Ленечкину рукопись, конечно, долбили и клевали со всех сторон, мне приходилось принимать удары на себя, чтобы уберечь нежную душу творца для грядущих свершений.
В виде последнего средства я взяла ответственность на себя, и дело пошло веселее. Если случится успех, то лавры достанутся издательству, в случае провала или даже незаметного отсутствия явного успеха, шишки посыплются на меня и будут больно колотить по неумной голове.

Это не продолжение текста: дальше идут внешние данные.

(** *** C4 *)

Lemma C4_witness :
  (exists v,
      vulnerabilities
        (exec (test_xss_vulnerabilities localhost echo_network) (init PNone))
      = [v]
      /\ severity v = "HIGH"
      /\ untimed v = xss_high_finding "grievance" grievances script_payload)
  /\ vulnerabilities
       (exec (test_xss_vulnerabilities localhost escaping_network)
          (init PNone)) = []
  /\ text (plain 201 (html_escape script_payload))
     = "&lt;script&gt;alert(&quot;XSS&quot;)&lt;/script&gt;"
  /\ xss_step echo_network "grievance" "http://localhost:8085" grievances
       script_payload 0 (init PNone)
     = (1,
        {| auth_token := PNone;
           vulnerabilities :=
             [stamp 0 (xss_high_finding "grievance" grievances script_payload)];
           clock := 1;
           sent := [xss_request PNone "http://localhost:8085" grievances
                      script_payload] |})
  /\ xss_step unreachable_network "grievance" "http://localhost:8085"
       grievances script_payload 0 (init PNone)
     = (0,
        {| auth_token := PNone;
           vulnerabilities := [];
           clock := 0;
           sent := [xss_request PNone "http://localhost:8085" grievances
                      script_payload] |}).
Proof.
  destruct (C4_xss_probe localhost echo_network)
    as (Hstep & _ & Hecho & _ & _).
  destruct (C4_xss_probe localhost escaping_network)
    as (_ & _ & _ & Hescaped & _).
  destruct (C4_xss_probe localhost unreachable_network)
    as (Hnone & _ & _ & _ & _).
  split; [|split; [|split; [|split]]].
  - apply (Hecho ("grievance", "http://localhost:8085") grievances
             (init PNone)).
    + cbn. auto 10.
    + cbn. auto.
    + intros payload. eexists. repeat split; reflexivity.
    + intros sv' ep' payload Hsv' Hep' Hne. cbn in Hsv', Hep'.
      repeat match goal with
             | H : _ \/ _ |- _ => destruct H as [H | H]
             | H : False |- _ => destruct H
             end;
        subst; try reflexivity; exfalso; apply Hne; reflexivity.
  - apply (Hescaped (init PNone)).
    intros r resp H. unfold escaping_network in H.
    injection H as <-. eexists. reflexivity.
  - reflexivity.
  - apply (Hstep "grievance" "http://localhost:8085" grievances
             script_payload 0 (init PNone)).
    exists (plain 201 script_payload). split; [reflexivity|].
    split; [right; reflexivity | split; reflexivity].
  - apply (Hnone "grievance" "http://localhost:8085" grievances
             script_payload 0 (init PNone)).
    intros (resp & H & _). discriminate H.
Defined.

(** *** C5 *)

Lemma C5_witness :
  unreachable_network (auth_bypass_request "http://localhost:8080" "/actuator/env")
  = None
  /\ vulnerabilities
       (exec (auth_bypass_step unreachable_network "registration"
                "http://localhost:8080" "/actuator/env" 0) (init PNone)) = []
  /\ sql_try_payloads unreachable_network "registration"
       "http://localhost:8080" search_case ["a"; "b"] 0 (init PNone)
     = sql_try_payloads unreachable_network "registration"
         "http://localhost:8080" search_case ["b"] 0
         (exec (send unreachable_network
                  (sql_request PNone "http://localhost:8080" search_case "a"))
            (init PNone))
  /\ vulnerabilities
       (exec (xss_step unreachable_network "grievance"
                "http://localhost:8085" grievances script_payload 0)
          (init PNone)) = []
  /\ vulnerabilities
       (exec (business_logic_service unreachable_network
                ("payment", "http://localhost:8084") []) (init PNone)) = []
  /\ vulnerabilities
       (exec (disclosure_step unreachable_network "analytics"
                "http://localhost:8086" "/actuator/env" 0) (init PNone)) = []
  /\ List.length
       (sent (exec (run_comprehensive_test localhost unreachable_network)
                (init PNone)))
     = 35 + 105 + 105 + 2 + 35.
Proof.
  destruct (C5_fault_isolation localhost unreachable_network)
    as (Hauth & Hsql & Hxss & Hbl & Hdisc & Hsent).
  split; [reflexivity|].
  split.
  { apply (Hauth "registration" "http://localhost:8080" "/actuator/env" 0
             (init PNone)). reflexivity. }
  split.
  { apply (Hsql "registration" "http://localhost:8080" search_case
             "a" ["b"] 0 (init PNone)). reflexivity. }
  split.
  { apply (Hxss "grievance" "http://localhost:8085" grievances
             script_payload 0 (init PNone)). reflexivity. }
  split.
  { apply (Hbl ("payment", "http://localhost:8084") [] (init PNone)).
    intros r _. reflexivity. }
  split.
  { apply (Hdisc "analytics" "http://localhost:8086" "/actuator/env" 0
             (init PNone)). reflexivity. }
  vm_compute. reflexivity.
Defined.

Правда, нужно заметить, что провалов у меня ещё не случалось, и вещи, за которые приходилось бросаться на амбразуру, того стоили, есть все-таки интуиция у этого редактора.
Прелестный Ленечка, конечно, ни о чем подобном не догадывался и пребывал в уверенности, что его дела идут естественным путем, а добродетель сама себе награда. Я его не разуверяла, и у нас сложились редкостные братские отношения, не только я, но и он смотрел на меня, как на брата.
И вот, в один уютный вечер пятницы, когда мы с Ленечкой по-родственному выясняли отношения вокруг его рукописи у меня на кухне, раздался неожиданный звонок в дверь.
Я думаю, что появление Валентина, даже и не совсем трезвого — ценный подарок любому литератору, тем более что Отче сидел тихо, как мышка, пока мы с Ленечкой наскоро доругивались, и возвысил голос лишь тогда, когда соглашение было достигнуто.
Валентин даже имел наглость ознакомить Ленечку со своей точкой зрения на предмет, объявив редакторов, в том числе присутствующих, мерзкими стервятниками, рвущими куски живой плоти, паразитами на белом теле отечественной словесности и т. д. и т. п.
Рыцарственный Ленечка безусловно ринулся на защиту лучшего в мире редактора, к тому же прелестнейшей дамы, которая…
Тогда Отче развернул орудия на 180 градусов и призвал меня не попадаться в сети грубой лести и корыстного подхалимажа, видного невооруженным глазом.
Ленечка видел Валентина впервые, поэтому испытал некоторое смущение. Когда же Валентин по привычке назвал меня «прелестное дитя», Ленечка засомневался в безгрешности наших отношений и бросился собирать раскиданные бумаги, бормоча, что ему, мол уже давно пора. Бедняга даже захотел оправдать свое присутствие деловыми причинами, чтобы не вызывать законной ревности Валентина.
Вот тут Отче и отколол последнее коленце. Он встал в третью позицию и произнес совершенно гнусным тоном чудовищную тираду.
— Полно, дружище! Ты глубоко заблуждаешься! Я эту фею знаю десять лет и хоть бы раз увидел в ней женщину, — тоном дружеского участия заявил Валька.
В действительности Отче выразился гораздо грубее, и в том же стиле присовокупил, что ничего не имеет против, даже готов приветствовать наши с Ленечкой взаимные чувства в любом их проявлении.